4. Illustrative Example

In this section, one illustrative example is presented to discuss the efficiency and accuracy of the two methods. To do this, all the necessary computations have been carried out via MATLAB Version (R 2014a). The discussion of results is also presented.

Consider a second order initial value problem of the form \[\label{GrindEQ__29_} y^{''}+4y=2.5sin3x, {y\left(0\right)=y}^{'}\left(0\right)=0 \tag{33}\] At \(x_n=nh,\ n=0,\ 1,\ 2,\ \dots ,\ 10,\ \mathrm{with\ step\ length}\ \ \)

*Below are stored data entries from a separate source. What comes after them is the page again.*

(** Whatever a constructor raises comes from the constructor of the
    selected delegate or from the workload-identity branch itself. *)
Lemma raise_causes environ kwargs (e : Exn) :
  (Sync.__init__ environ kwargs = Raise e ->
   raised_by_delegate Synchronous (Sync.resolve environ (exclude_flag kwargs)) e
   \/ (workload_identity_selected environ kwargs
       /\ raised_by_workload_branch environ kwargs e))
  /\ (Aio.__init__ environ kwargs = Raise e ->
      raised_by_delegate Asynchronous (Aio.resolve environ (exclude_flag kwargs)) e
      \/ (workload_identity_selected environ kwargs
          /\ raised_by_workload_branch environ kwargs e)).
Proof.
  destruct (init_elsewhere environ kwargs) as [Hsync Haio].
  split; intros Hraise.
  - destruct (Sync.resolve environ (exclude_flag kwargs)) as [cls|] eqn:Hcls;
      [|rewrite Hsync in Hraise; discriminate Hraise].
    destruct cls;
      try (rewrite Hsync in Hraise; unfold Sync.holding in Hraise;
           destruct (construct _ _ _) eqn:Hbuilt; [discriminate Hraise|];
           injection Hraise as <-; apply construct_raise_inv in Hbuilt;
           left; eexists _, _; split; [reflexivity | exact Hbuilt]).
    assert (Hguard := resolve_workload_inv environ _ (or_introl Hcls)).
    assert (Hselected := proj2 (selected_guard environ kwargs) Hguard).
    destruct Hguard as (Hendpoint & Hmsi & Hall & Hflag).
    destruct (workload_outcome environ kwargs Hendpoint Hmsi Hall Hflag)
      as [Hnormal _].
    cbv zeta in Hnormal. rewrite Hnormal in Hraise. unfold Sync.holding in Hraise.
    clear Hnormal Hsync Haio. unfold raised_by_workload_branch.
    destruct (truthy (py_or _ _)) eqn:Hclient; cbn [bind] in Hraise;
      [|injection Hraise as <-; right; split; [exact Hselected|]; left;
        split; [reflexivity | apply no_client_id_falsy, Hclient]].
    assert (Hgiven : ~ no_client_id environ kwargs)
      by (rewrite <- no_client_id_falsy; congruence).
    destruct (environ !! AZURE_TENANT_ID) as [tenant|]; cbn [bind] in Hraise;
      [|injection Hraise as <-; right; split; [exact Hselected|]; right; auto].
    destruct (environ !! AZURE_FEDERATED_TOKEN_FILE) as [file|];
      cbn [bind] in Hraise;
      [|injection Hraise as <-; right; split; [exact Hselected|]; right; auto].
    destruct (kwargs !! "tenant_id") as [t|] eqn:Ht;
      [rewrite (bool_decide_eq_false_2 (Some t = None)) in Hraise by discriminate;
       cbn [andb bind] in Hraise; injection Hraise as <-;
       right; split; [exact Hselected|]; right; split; [exact Hgiven|];
       right; right; eauto|].
    destruct (kwargs !! "file") as [f|] eqn:Hf;
      [rewrite (bool_decide_eq_false_2 (Some f = None)) in Hraise by discriminate;
       rewrite andb_false_r in Hraise;
       cbn [bind] in Hraise; injection Hraise as <-;
       right; split; [exact Hselected|]; right; split; [exact Hgiven|];
       right; right; eauto|].
    rewrite (bool_decide_eq_true_2 (None = None)) in Hraise by reflexivity.
    cbn [andb] in Hraise.
    destruct (construct _ _ _) eqn:Hbuilt; [discriminate Hraise|].
    injection Hraise as <-. apply construct_raise_inv in Hbuilt.
    left. eexists _, _. split; [reflexivity | exact Hbuilt].
  - destruct (Aio.resolve environ (exclude_flag kwargs)) as [cls|] eqn:Hcls;
      [|destruct Haio].
    destruct cls;
      try (rewrite Haio in Hraise; unfold Aio.holding in Hraise;
           destruct (construct _ _ _) eqn:Hbuilt; [discriminate Hraise|];
           injection Hraise as <-; apply construct_raise_inv in Hbuilt;
           left; eexists _, _; split; [reflexivity | exact Hbuilt]).
    assert (Hguard := resolve_workload_inv environ _ (or_intror Hcls)).
    assert (Hselected := proj2 (selected_guard environ kwargs) Hguard).
    destruct Hguard as (Hendpoint & Hmsi & Hall & Hflag).
    destruct (workload_outcome environ kwargs Hendpoint Hmsi Hall Hflag)
      as [_ Hnormal].
    cbv zeta in Hnormal. rewrite Hnormal in Hraise. unfold Aio.holding in Hraise.
    clear Hnormal Hsync Haio. unfold raised_by_workload_branch.
    destruct (truthy (py_or _ _)) eqn:Hclient; cbn [bind] in Hraise;
      [|injection Hraise as <-; right; split; [exact Hselected|]; left;
        split; [reflexivity | apply no_client_id_falsy, Hclient]].
    assert (Hgiven : ~ no_client_id environ kwargs)
      by (rewrite <- no_client_id_falsy; congruence).
    destruct (environ !! AZURE_TENANT_ID) as [tenant|]; cbn [bind] in Hraise;
      [|injection Hraise as <-; right; split; [exact Hselected|]; right; auto].
    destruct (environ !! AZURE_FEDERATED_TOKEN_FILE) as [file|];
      cbn [bind] in Hraise;
      [|injection Hraise as <-; right; split; [exact Hselected|]; right; auto].
    destruct (kwargs !! "tenant_id") as [t|] eqn:Ht;
      [rewrite (bool_decide_eq_false_2 (Some t = None)) in Hraise by discriminate;
       cbn [andb bind] in Hraise; injection Hraise as <-;
       right; split; [exact Hselected|]; right; split; [exact Hgiven|];
       right; right; eauto|].
    destruct (kwargs !! "file") as [f|] eqn:Hf;
      [rewrite (bool_decide_eq_false_2 (Some f = None)) in Hraise by discriminate;
       rewrite andb_false_r in Hraise;
       cbn [bind] in Hraise; injection Hraise as <-;
       right; split; [exact Hselected|]; right; split; [exact Hgiven|];
       right; right; eauto|].
    rewrite (bool_decide_eq_true_2 (None = None)) in Hraise by reflexivity.
    cbn [andb] in Hraise.
    destruct (construct _ _ _) eqn:Hbuilt; [discriminate Hraise|].
    injection Hraise as <-. apply construct_raise_inv in Hbuilt.
    left. eexists _, _. split; [reflexivity | exact Hbuilt].
Qed.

\(h=0.1.\ \ \)The exact solution of (33) is given by \[\label{GrindEQ__30_} y\left(x\right)=\frac{3}{4}{\mathrm{sin} \left(2x\right)\ }-\frac{1}{2}\mathrm{sin}\mathrm{}(3x) \tag{34}\] The comparative analysis of the results generated via FFS and IEM in the context of the Exact Solution (ES) is shown in Table 1. The absolute errors generated/incurred via the methods at each node of the computation were shown in Table 2.

5. Conclusion

In this paper, we have compared the Fadugba-Falodun Scheme (FFS) with the well-known existing method, denoted as “IEM,” for solving the initial value problem of second-order ordinary differential equations. To assess the accuracy and performance of these methods in the context of the exact solution, we have solved an illustrative example. Absolute errors at each nodal point were computed using MATLAB (R2014a). The results presented in Table 1 indicate that the results obtained with FFS closely align with those of the exact solution. Furthermore, the table demonstrates a perfect agreement between FFS and the exact solution (ES). In Table 1, it is noticeable that there is no significant difference between the results obtained with FFS and ES, in contrast to the performance of IEM. These results suggest that FFS is a promising alternative method for solving initial value problems of second-order ordinary differential equations. In future studies, the method can be further explored for solving higher-order ordinary differential equations, particularly those with singularity points.